What this task involves: Provide the material again, with every line intact and exact.

════════════════════

Lemma add_counters_found content : contains (add_counters content) "status_4xx" = true.
Proof.
  assert (Hc : contains counterDefs "status_4xx" = true) by (vm_compute; reflexivity).
  unfold add_counters. destruct (insert_after_last _ _ _) as [lines|] eqn:E.
  - eapply contains_join; [by eapply insert_after_last_In|exact Hc].
  - by apply contains_app_l.
Qed.

(** Whatever the script, a second injection changes nothing: a template or a
    schedule may keep a script that has been prepared before. *)
Theorem injection_idem (content : string) :
  InjectStatusCounters (InjectStatusCounters content) = InjectStatusCounters content /\
  InjectSummaryExport (InjectSummaryExport content) = InjectSummaryExport content /\
  InjectStatusCounters (InjectSummaryExport (InjectStatusCounters content)) = InjectSummaryExport (InjectStatusCounters content).
Proof.
  assert (Hs : forall c, contains (InjectStatusCounters c) "status_4xx" || contains (InjectStatusCounters c) "status_5xx" = true).
  { intros c. unfold InjectStatusCounters. destruct (contains c "status_4xx" || contains c "status_5xx") eqn:E; [done|].
    by rewrite add_counters_found. }
  assert (He : forall c, contains (InjectSummaryExport c) "handleSummary" = true).
  { intros c. unfold InjectSummaryExport. destruct (contains c "handleSummary") eqn:E; [done|].
    apply contains_app_r. vm_compute. reflexivity. }
  assert (Hk : forall c sub, contains c sub = true -> contains (InjectSummaryExport c) sub = true).
  { intros c sub Hc. unfold InjectSummaryExport. destruct (contains c "handleSummary"); [done|].
    apply contains_app_l. destruct (http_imported true c); [done|by apply contains_app_r]. }
  split; [|split].
  - unfold InjectStatusCounters at 1. by rewrite Hs.
  - unfold InjectSummaryExport at 1. by rewrite He.
  - unfold InjectStatusCounters at 1. pose proof (Hs content) as H1. apply orb_prop in H1 as [H1|H1];
      rewrite (Hk _ _ H1), ?orb_true_r; done.
Qed.

(** Where the injection breaks a script: names imported over several lines, when
    that import is the last, and an import of the counter in double quotes. *)
Example broken_imports :
  InjectStatusCounters "import {
  check,
} from 'k6';
import { Rate, Counter } from 'k6/metrics';
import {
  sleep,
} from 'k6';
" = "import {
  check,
} from 'k6';
import { Rate, Counter } from 'k6/metrics';
import {

const status4xx = new Counter('status_4xx');
const status5xx = new Counter('status_5xx');

  sleep,
} from 'k6';
" /\
  InjectStatusCounters (quoted "import { Counter } from 'k6/metrics';") = "import { Counter } from 'k6/metrics';
" +:+ quoted "import { Counter } from 'k6/metrics';
" +:+ counterDefs.
Proof. vm_compute. split; reflexivity. Qed.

════════════════════

Problem solution:
Lemma add_counters_found content : contains (add_counters content) "status_4xx" = true.
Proof.
  assert (Hc : contains counterDefs "status_4xx" = true) by (vm_compute; reflexivity).
  unfold add_counters. destruct (insert_after_last _ _ _) as [lines|] eqn:E.
  - eapply contains_join; [by eapply insert_after_last_In|exact Hc].
  - by apply contains_app_l.
Qed.

(** Whatever the script, a second injection changes nothing: a template or a
    schedule may keep a script that has been prepared before. *)
Theorem injection_idem (content : string) :
  InjectStatusCounters (InjectStatusCounters content) = InjectStatusCounters content /\
  InjectSummaryExport (InjectSummaryExport content) = InjectSummaryExport content /\
  InjectStatusCounters (InjectSummaryExport (InjectStatusCounters content)) = InjectSummaryExport (InjectStatusCounters content).
Proof.
  assert (Hs : forall c, contains (InjectStatusCounters c) "status_4xx" || contains (InjectStatusCounters c) "status_5xx" = true).
  { intros c. unfold InjectStatusCounters. destruct (contains c "status_4xx" || contains c "status_5xx") eqn:E; [done|].
    by rewrite add_counters_found. }
  assert (He : forall c, contains (InjectSummaryExport c) "handleSummary" = true).
  { intros c. unfold InjectSummaryExport. destruct (contains c "handleSummary") eqn:E; [done|].
    apply contains_app_r. vm_compute. reflexivity. }
  assert (Hk : forall c sub, contains c sub = true -> contains (InjectSummaryExport c) sub = true).
  { intros c sub Hc. unfold InjectSummaryExport. destruct (contains c "handleSummary"); [done|].
    apply contains_app_l. destruct (http_imported true c); [done|by apply contains_app_r]. }
  split; [|split].
  - unfold InjectStatusCounters at 1. by rewrite Hs.
  - unfold InjectSummaryExport at 1. by rewrite He.
  - unfold InjectStatusCounters at 1. pose proof (Hs content) as H1. apply orb_prop in H1 as [H1|H1];
      rewrite (Hk _ _ H1), ?orb_true_r; done.
Qed.

(** Where the injection breaks a script: names imported over several lines, when
    that import is the last, and an import of the counter in double quotes. *)
Example broken_imports :
  InjectStatusCounters "import {
  check,
} from 'k6';
import { Rate, Counter } from 'k6/metrics';
import {
  sleep,
} from 'k6';
" = "import {
  check,
} from 'k6';
import { Rate, Counter } from 'k6/metrics';
import {

const status4xx = new Counter('status_4xx');
const status5xx = new Counter('status_5xx');

  sleep,
} from 'k6';
" /\
  InjectStatusCounters (quoted "import { Counter } from 'k6/metrics';") = "import { Counter } from 'k6/metrics';
" +:+ quoted "import { Counter } from 'k6/metrics';
" +:+ counterDefs.
Proof. vm_compute. split; reflexivity. Qed.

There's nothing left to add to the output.